With over 100 startups in insurtech, its landscape in India includes digital insurance aggregators and distributors providing various policies under one platform, neo insurance carriers, and sachet insurers. New startups providing infrastructure application programming interfaces (APIs), also known as enablers, are constantly providing solutions to both traditional players and new incumbents in the sector. Traditional insurance policy providers are becoming the full carriers by providing their own APIs and digital platforms thus digitising the disintermediation of insurance products.

The ancillary services are also being provided from these insurtech startups in the areas of risk management and underwriting as well as in digital claim settlement. The internet of things (IoT) and wearable providers are helping indirectly the growth of insurance. The extensive use of blockchain with its distributed ledger technology is helping immensely in accelerating payments, issuing policies, maintaining records with adequate securities and seamless claim processing.

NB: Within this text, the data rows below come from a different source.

(** ** A run taken apart *)

(** The table construction fails and nothing else happens, or the
    machines are gone through one by one and the largest of their values
    is returned. *)
Lemma calc_makespan_cases jobs P S job_names machines for_bin h :
  (_calc_makespan jobs P S job_names machines for_bin h = (Raise IndexError, h) ∧
   (makeDict3 job_names job_names machines S = Raise IndexError ∨
    makeDict2 (tail job_names) machines P = Raise IndexError)) ∨
  (∃ s p keys,
     makeDict3 job_names job_names machines S = Ok s ∧
     makeDict2 (tail job_names) machines P = Ok p ∧
     NoDup keys ∧ (∀ m, m ∈ keys ↔ ∃ r, r ∈ jobs ∧ machine (h r) = m) ∧
     _calc_makespan jobs P S job_names machines for_bin h =
     match for_collect (fun g => machine_run for_bin p s g.1 g.2)
             (groups_of h jobs keys) h with
     | (Ok makespans, h') => (py_max id makespans, h')
     | (Raise e, h') => (Raise e, h')
     end).
Proof.
  rewrite _calc_makespan_eq. unfold makespans_of, mbind, M_bind, lift.
  destruct (makeDict3 job_names job_names machines S) as [s|e] eqn:Hs.
  - destruct (makeDict2 (tail job_names) machines P) as [p|e] eqn:Hp.
    + right. destruct (propagate_eq for_bin p s jobs h)
        as (keys & Hnd & Hkeys & _ & ->).
      by exists s, p, keys.
    + left. apply makeDict2_Raise in Hp as ->. by split; [|right].
  - left. apply makeDict3_Raise in Hs as ->. by split; [|left].
Qed.

(** The groups of a run: distinct machines, each with its jobs. *)
Lemma groups_of_NoDup h jobs keys :
  NoDup keys → NoDup (map fst (groups_of h jobs keys)).
Proof.
  intros Hnd. unfold groups_of. rewrite map_map. simpl. by rewrite map_id.
Qed.

Lemma groups_of_cover h jobs keys r :
  (∀ m, m ∈ keys ↔ ∃ r, r ∈ jobs ∧ machine (h r) = m) →
  r ∈ jobs ↔ ∃ g, g ∈ groups_of h jobs keys ∧ r ∈ g.2.
Proof.
  intros Hkeys. split.
  - intros Hr. exists (machine (h r), jobs_on h jobs (machine (h r))). split.
    + unfold groups_of. apply (list_elem_of_fmap_2 (fun m => (m, jobs_on h jobs m))).
      apply Hkeys. by exists r.
    + simpl. by apply list_elem_of_filter.
  - intros (g & Hg & Hr).
    apply groups_of_elem in Hg as (_ & _ & _ & Hin); [|intros m; apply Hkeys].
    by apply Hin.
Qed.

(** In a run that goes through, every machine works as if it came first:
    its value and the final records of its jobs are those of its own run
    from the initial heap. *)
Lemma for_collect_machines_heap for_bin p s h groups :
  NoDup (map fst groups) →
  (∀ g, g ∈ groups → ∀ r, r ∈ g.2 → machine (h r) = g.1) →
  ∀ h1 ms h', (∀ g, g ∈ groups → agree_on g.2 h1 h) →
  for_collect (fun g => machine_run for_bin p s g.1 g.2) groups h1 = (Ok ms, h') →
  Forall2 (fun g v => (machine_run for_bin p s g.1 g.2 h).1 = Ok v) groups ms ∧
  ∀ g r, g ∈ groups → r ∈ g.2 →
         h' r = (machine_run for_bin p s g.1 g.2 h).2 r.
Proof.
  induction groups as [|[m rs] groups IH]; intros Hnd Hm h1 ms h' Hag Hrun.
  { injection Hrun as <- <-. split; [constructor|]. by intros g r ?%elem_of_nil. }
  simpl in Hnd. apply NoDup_cons in Hnd as [Hfresh Hnd].
  simpl in Hrun. unfold mbind, M_bind in Hrun.
  destruct (machine_run_local for_bin p s p s m rs h1 h) as [Hres Hloc];
    [by apply (Hag (m, rs)), list_elem_of_here|done..|].
  pose proof (fun r => machine_run_frame for_bin p s m rs h1 r) as Hframe.
  destruct (machine_run for_bin p s m rs h1) as [[v|e] h2]; [|done].
  simpl in *.
  destruct (for_collect _ groups h2) as [[vs|e] h3] eqn:Hrest; [|done].
  injection Hrun as <- <-.
  assert (∀ g r, g ∈ groups → r ∈ g.2 → r ∉ rs) as Hdisj.
  { intros g r Hg Hr Hin. apply Hfresh.
    pose proof (Hm (m, rs) ltac:(apply list_elem_of_here) r Hin) as H1.
    pose proof (Hm g ltac:(by apply list_elem_of_further) r Hr) as H2.
    simpl in H1. assert (m = g.1) as -> by congruence.
    by apply (list_elem_of_fmap_2 fst). }
  destruct (IH Hnd ltac:(intros g Hg; apply Hm; by apply list_elem_of_further)
              h2 vs h3) as [IHv IHh]; [|done|].
  { intros g Hg r Hr. rewrite Hframe by by eapply Hdisj.
    by apply (Hag g); [apply list_elem_of_further|]. }
  split; [by constructor|].
  intros g r [->|Hg]%elem_of_cons Hr; simpl in *; [|by apply IHh].
  destruct (for_collect_machines_frame for_bin p s groups h2) as [_ Hfr].
  rewrite Hrest in Hfr. simpl in Hfr. rewrite Hfr.
  - by apply Hloc.
  - intros g Hg Hin. by eapply Hdisj.
Qed.

(** ** The record a job ends with *)

(** A job that is iterated once ends with the two values written in its
    own iteration; [hk] is the heap at that moment. *)
Lemma for_each_written for_bin p s m assigned copy (Inv : heap → Prop) order :
  (∀ job h h', job ∈ order → Inv h →
     step for_bin p s m assigned copy job h = (Ok tt, h') → Inv h') →
  NoDup order →
  ∀ h h' r, Inv h → r ∈ order →
    for_each (step for_bin p s m assigned copy) order h = (Ok tt, h') →
    ∃ hk lc pv sv,
      Inv hk ∧ hk r = h r ∧
      predecessor for_bin m assigned copy r hk = Ok lc ∧
      p_lookup p (name (h r)) m = Ok pv ∧
      s_lookup s (name lc) (name (h r)) m = Ok sv ∧
      h' r = set_completion
               (set_start (h r) (new_start_time for_bin assigned lc hk))
               (completion_time lc + pv + sv).
Proof.
  induction order as [|job order IH]; intros Hinv Hnd h h' r Hh Hr Hrun.
  { by apply elem_of_nil in Hr. }
  apply NoDup_cons in Hnd as [Hjob Hnd].
  rewrite for_each_cons in Hrun.
  destruct (step for_bin p s m assigned copy job h) as [[[]|e] h1] eqn:Hstep;
    [|done].
  assert (Inv h1) as Hh1.
  { eapply Hinv; [apply list_elem_of_here|exact Hh|exact Hstep]. }
  apply elem_of_cons in Hr as [->|Hr].
  - exists h. unfold step in Hstep.
    destruct (predecessor for_bin m assigned copy job h) as [lc|e] eqn:Hlc;
      [|done].
    destruct (p_lookup p (name (h job)) m) as [pv|e] eqn:Hpv; [|done].
    destruct (s_lookup s (name lc) (name (h job)) m) as [sv|e] eqn:Hsv; [|done].
    exists lc, pv, sv. repeat split; try done.
    pose proof (for_each_step_frame for_bin p s m assigned copy order h1 job Hjob)
      as Hfr.
    rewrite Hrun in Hfr. simpl in Hfr. rewrite Hfr.
    injection Hstep as <-. by rewrite !upd_same.
  - assert (h1 r = h r) as Heq.
    { pose proof (step_frame for_bin p s m assigned copy job h r) as Hfr.
      rewrite Hstep in Hfr. apply Hfr. by intros ->. }
    destruct (IH ltac:(intros j ha hb Hj; apply Hinv; by apply list_elem_of_further)
                Hnd h1 h' r Hh1 Hr Hrun)
      as (hk & lc & pv & sv & Hk & Hkr & Hlc & Hp & Hs & Hfin).
    rewrite Heq in *. by exists hk, lc, pv, sv.
Qed.

Lemma machine_run_written for_bin p s m assigned (Inv : heap → Prop) h v h' r :
  (∀ job h1 h2, job ∈ assigned → Inv h1 →
     step for_bin p s m assigned (map h assigned) job h1 = (Ok tt, h2) → Inv h2) →
  NoDup assigned → Inv h → r ∈ assigned →
  machine_run for_bin p s m assigned h = (Ok v, h') →
  ∃ hk lc pv sv,
    Inv hk ∧ hk r = h r ∧
    predecessor for_bin m assigned (map h assigned) r hk = Ok lc ∧
    p_lookup p (name (h r)) m = Ok pv ∧
    s_lookup s (name lc) (name (h r)) m = Ok sv ∧
    h' r = set_completion
             (set_start (h r) (new_start_time for_bin assigned lc hk))
             (completion_time lc + pv + sv).
Proof.
  intros Hinv Hnd Hh Hr Hrun. unfold machine_run in Hrun.
  destruct (for_each _ _ h) as [[[]|e] h1] eqn:Hloop; [|done].
  injection Hrun as _ <-.
  eapply for_each_written; [| |exact Hh| |exact Hloop].
  - intros job ha hb Hjob%py_sorted_elem. by apply Hinv.
  - by rewrite py_sorted_perm.
  - by apply py_sorted_elem.
Qed.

Household sector savings are on the rise but share of ‘growth assets’ were traditionally low

Opportunities seen in wealthtech and robo-advisory

India has more than 450 startups bifurcated into personal financial management, investment platforms, robo-advisors and ancillaries service providers. The initial players in wealthtech in India were dominated by investment platforms where the individuals are able to invest across asset class mainly for equities and mutual funds at a discounted rate under a single platform. It was then flavoured with goal-based investment advisory. If one adds the benefits of machine learning and artificial intelligence, we get robo-advisors, the highest  competitive market in Indian wealthtech which is aiming to cover the whole value chain of personal financial planning and wealth management. The offering ranges from plain vanilla - automated  universal solutions to personalised goal-based planning across life cycle through investment advisory. It also provides options of investing in various asset classes from equities to mutual funds and from bonds to gold to name a few. Owing to its minimum investment ticket-size and lower costs, it attracts millennials on one hand. Due to its sophisticated services, it attracts the high net-worth individuals at the extreme while it is also beneficial to India’s large middle class population who are looking for their life cycle planning.

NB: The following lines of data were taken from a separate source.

(* ===== verification/Prelude.v ===== *)
(** * steamroids: a verification development

    steamroids is a Rust client of the Steam network.  It signs an account in over the Web
    API, opens a WebSocket to one of Steam's connection managers (CMs), optionally through
    a SOCKS5 or HTTP proxy, keeps the session alive in a background task, and offers
    friends, persona and game-coordinator (GC) calls on top of it.  This library models
    those parts as executable definitions and proves what makes them correct.

    ** The parts, and the files that model them

    Foundations
    - Prelude.v (this file): [Result] as a monad, machine integers as [Z] with their width
      written out, bytes, slices that can panic, formatting, tactics, hint databases and
      the generic lemmas.  [panicking A] is [option A]: [None] is a Rust panic (or, for a
      function with fuel, exhausted fuel), and the totality theorems rule it out.
    - Errors.v: src/error.rs, the error enumeration, its Display texts, EResult codes.
    - Proto.v and Wire.v: the prost interface.  The message types are generated at build
      time, so their codec is a parameter: the class [Message] with the laws [MessageLaws]
      (decoding undoes encoding, the announced length is the real one).  Wire.v is a
      concrete codec that satisfies the laws; the witnesses run on it.
    - RustStr.v: the parts of Rust's [str] the sources use (splitting, trimming, integer
      parsing, lossy UTF-8), on byte lists.

    The CM session
    - Codec.v: src/codec.rs, framing and unframing of messages.
    - Discovery.v: src/session/discovery.rs, the CM directory.
    - Connection.v: src/session/connection.rs.  A socket is the list of items its reader
      will yield; [poll] tells a pending read from a finished one.  Frames, [Multi]
      batches (gzip, nesting), [recv], [logon], and [establish] over several servers.
    - Driver.v: src/session/driver.rs and src/session/state.rs.  The background task is a
      state machine on [World]: the phase the task is in (connected, backing off,
      attempting, closing, stopped), the driver's own state, the clock and whether handles
      remain.  Each arm of each [select!] is a definition; [step] executes one event
      (arrivals, time, calls, dropped receivers, the arm that won), [step_rel] is the same
      as rules, [reachable] what a spawned session can get to.  Oneshot channels are slots
      in a map, so who is answered, and with what, is part of the state.
    - Ledger.v: the driver of Driver.v watched by a ledger of the requests it has put on the
      wire, which no step reads.
    - Typing.v: the widths of the driver's integers, from the decoded bytes to the channels.
    - HashOrder.v: the driver's two walks over a [HashMap], entry by entry in any order.
    - Budget.v: the connect path with its clock, its timers and its sleeps.
    - Dial.v: one dial (direct, HTTP CONNECT or SOCKS5, then TLS and WebSocket) with the timer
      of every step, the same functions as Proxy.v in a monad that counts the time, and a
      connect attempt on top of it.
    - Session.v: the [SessionHandle] as its clients use it, the class [SessionOps] with the
      laws [SessionLaws], and the instance that runs the driver of Driver.v under a script
      of what the scheduler and the network do, a call waiting for room in the command queue
      included, and between two statements of a caller too ([so_preempt]).
    - Friends.v, Persona.v: src/friends.rs and src/persona.rs, proved against that
      interface.

    Reaching Steam
    - Proxy.v: src/transport/mod.rs, proxy.rs, websocket.rs and src/http.rs: proxy URLs,
      percent decoding, HTTP CONNECT and SOCKS5 tunnels, the dial order, the HTTP client.
    - Pool.v: src/pool.rs, the rotating proxy pool.

    Signing in
    - Totp.v: src/auth/totp.rs, Steam Guard codes.
    - SignIn.v: src/auth/{jwt,rsa_pw,credentials,token_store,webapi,signin}.rs: the password
      flow with its guard and polling, the offline refresh-token flow, and both on top of
      a token store (the class [TokenStore] with [TokenStoreLaws]).
    - Redaction.v: the [Debug] implementations that keep secrets out of logs, as the calls
      they make on their formatter, and the [SignIn] builder.

    The game coordinator
    - Gc.v: src/gc/*.rs and src/cs2.rs: the relay envelope, the pump as a state machine,
      readiness, requests matched by a filter, and CS2 profile requests.
    - GcSystem.v: [GameCoordinator::attach]: the pump and the announcing caller running
      beside the driver, connected by its broadcasts (a receiver of bounded capacity), its
      published states (a [watch] receiver that coalesces) and its command queue.
    - GcRequest.v: a GC request and its answer through all of these layers.
    - GcClock.v: the timers of [wait_ready], [request_matching] and the profile request.

    The example programs
    - Host.v: what a program runs on: environment, terminal, files, exit statuses and one
      session, as a state monad [io] whose runs end, fail, exit, panic or hang; the rules for
      invariants of runs ([preserves]) and for two runs side by side ([same]), and the
      relations a session's users cannot see through ([Indistinguishable]).
    - Programs.v: examples/01, 04, 05, 07, 08, 09, 10 and 11, from the environment variables
      to the exit status, over a record [Steam] of the library's operations.
    - EndToEnd.v: [drives], what makes a [Steam] one of driver sessions, and [driver_steam],
      which builds it from Connection.v, Driver.v, Session.v and GcClock.v.
    - Login.v: the programs with the sign-in of SignIn.v, from the password to the logon frame.
    - Secrecy.v: driver sessions that differ in their refresh token run in lockstep, and
      sign-ins that differ in their secrets come to the same but for the tokens.

    The repository's own tests
    - Crates.v: concrete stand-ins for the crates the tests run on: SHA-1 and HMAC, base64,
      hexadecimal numbers, URLs and JSON.
    - TestsCore.v, TestsAuth.v, TestsSession.v, TestsClients.v, TestsOffline.v, TestsGc.v:
      every unit test of src/ and every offline integration test of tests/ as a boolean on
      the model, under its Rust name.
    - Conformance.v: they all hold.

    ** What the theorems show

    - Frames: [unframe] accepts exactly the documented layout, encoding round-trips, and no
      input makes the decoders panic; [Multi] trees of any admissible shape flatten to their
      leaves in order, and [recv] hands out exactly the stream's messages in order.
    - Logon: the first decisive message decides, refusals are sorted by code, [establish]
      always answers, stops at its first decisive server and tries at most five; the initial
      connect gives up within 527 seconds.
    - The driver: it handles every event it is ready for; every caller is answered once the
      task has stopped; nothing is in flight while it is down; the published state is
      truthful; job ids are fresh; a request meets its reply end to end, with nothing else
      touched, and replies are never swapped, however many requests are in flight; the sweep,
      the watchdog, the backoff schedule (counted along the session's history) and the initial
      connect are exact, whatever order the hash map iterates in; every integer stays within
      its Rust type; a logoff ends the session and answers everybody, and so does dropping
      every handle, five seconds later at most even on a socket that never flushes the
      goodbye.
    - Time: a dial is decided within 45 seconds directly and 75 through a proxy, and comes to
      what its timers say; a failed connect blames the attempt, the TCP connect or a handshake
      with the server, never a timer of the proxy; lists wait ten seconds and requests thirty,
      once they are queued, each edit of a batch on its own, while a notification waits for
      its write under no timer; a GC request hands its message over by its deadline or not at
      all, and overruns the deadline by the time of its send only.
    - Clients: the post-login lists are never missed although the push races the call, before,
      between and after its subscription and its look at the cache; group edits stop at the first refusal; adding a friend and persona
      summaries report exactly what Steam answered for the account asked about.
    - Proxies: the port rule, percent round trips, the tunnel starts behind the proxy's
      reply; the pool hands out healthy proxies, fairly, and retires them on schedule.
    - Sign-in: it terminates, with at most 120 polls that all begin within the budget; success
      is genuine, stored tokens are used exactly when they
      are good, and the store holds what was returned; guard codes never index out of range;
      [Debug] output reveals exactly the public part of a sign-in and of its outcome.
    - GC: the envelope round-trips, the pump refines its readiness signal and requests get
      the first reply they accept.  Attached to a session, every interleaving projects to a
      run of the driver and a run of the pump that heard what the driver broadcast, so its
      subscribers get this app's messages and no others, from the subscription on; the hellos
      keep to their budget; the pump ends with the session; readiness is current if broadcasts are read before resets, and a
      concrete run shows that it can go stale otherwise.  A GC request and its answer meet end
      to end, byte for byte.
    - Programs: a session is logged on, over every reconnect, with the account of the
      environment and a token the Web API sent, or the one the token file held; a first login
      serves the later runs; the account dump gets through all its sections whatever fails;
      what they print does not depend on the password, the shared secret or the tokens, with
      the sign-in of SignIn.v and over driver sessions, unless the library refuses the secrets
      in different words (a base64 error names a byte of a malformed shared secret); a program
      that succeeds leaves no session running.
    - Errors: a list that is not cached times out on a stopped session, ten seconds after the
      call.
    - Conformance: 195 unit tests and 29 offline integration tests hold of the model.

    ** Bounds and fuel

    Loops over finite data recurse on it.  The others carry fuel, with a proof that the fuel
    given is enough: [decode_multi] six levels (the depth guard rejects the sixth),
    [read_message] one round per socket item and two more, [split_messages] one round per
    byte, [percent_decode] the length of its input, the poll loop of the sign-in 121 rounds
    (one per second of its 120 s budget, the interval being at least one second), and
    [logon]'s loop the messages its connection still holds.  Job ids are fresh for the first 2^64 - 2
    commands of a session, after which the counter wraps to 1.

    ** Parameters and what is left out

    Parameters (code outside the repository): prost's message codecs, flate2's decoder,
    tungstenite and TCP (their results), the url crate's parser, reqwest, serde_json,
    base64, HMAC-SHA1 and RSA.  tokio is modelled by its documented behaviour: channels as
    queues and slots, timers as instants on a clock in milliseconds, [select!] as the
    choice of the next event.  A socket write that never completes is a run in
    which the driver takes no further event; a write that completes takes no time, so the
    timers of the driver's other arms are not delayed by one.  Left out: the code generated
    from the .proto files, TLS setup, logging (the [tracing] events, which are no part of the
    lines a program prints in Programs.v), accessors that return a field, examples/02 and
    03 (a request to httpbin.org and an echo over a tunnel or a socket of Proxy.v and Dial.v:
    what remains is the network's), the bench (it measures time), the tests against the live
    service, and five tests that are about other code only (named in Conformance.v and
    TestsOffline.v).

    A system of GcSystem.v has one coordinator.  Others on the same session only reach it
    through the driver, as calls and broadcasts, which its runs allow at any point.

    The programs of Programs.v hold one session each and make their calls one after the other;
    what other tasks do in the meantime, the coordinator's pump among them, is in the script
    of the session (Session.v), and what the pump makes of it is a parameter of
    [driver_steam]: GcSystem.v has the pump itself. *)

From Stdlib Require Export Strings.Byte Strings.Ascii Strings.String.
From stdpp Require Export base gmap list strings pretty numbers relations option.
#[local] Set Default Goal Selector "!".

Open Scope Z_scope.

(** ** Results: Rust's [Result<T, E>]

    [result E A] is [std::result::Result] with the error type first, so that
    [result E] is a monad and [x ← m; k] reads as Rust's [let x = m?; k]. *)
Inductive result (E A : Type) : Type :=
  | Ok (a : A)
  | Err (e : E).
Arguments Ok {E A} a.
Arguments Err {E A} e.

#[export] Instance result_ret E : MRet (result E) := fun _ a => Ok a.
#[export] Instance result_bind E : MBind (result E) := fun _ _ f m =>
  match m with Ok a => f a | Err e => Err e end.
#[export] Instance result_fmap E : FMap (result E) := fun _ _ f m =>
  match m with Ok a => Ok (f a) | Err e => Err e end.
#[export] Instance result_eq_dec E A `{EqDecision E, EqDecision A} :
  EqDecision (result E A).
Proof. solve_decision. Defined.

The other segments in wealthtech are collaborations model where existing digital payment players like digital wallets are offering mutual fund products through their APIs. On a similar path, using UPIs, the people are now able to subscribe to equity initial public offering and purchase mutual funds.

However, the biggest challenge that lies in the expansion of wealthtech is the apparent lack of ‘trust’ factor. Traditionally, Indians put the ‘trust’ factor foremost when it comes to money management especially in financial planning. And hence, the hybrid model can do wonders which combines the experience and skills of financial advisors with the reach, convenience and agility provided by robo-advisors.

In a nutshell, India is on its way to lead the globe in the fintech space which is certainly possible with the harmonised efforts of service providers, enablers, regulators, government and most importantly through fintech adoption by end users.

 

Krupesh Thakkar is a chartered financial analyst, assistant professor, and head of department of fintech and financial markets at ITM Business School, Navi Mumbai, India.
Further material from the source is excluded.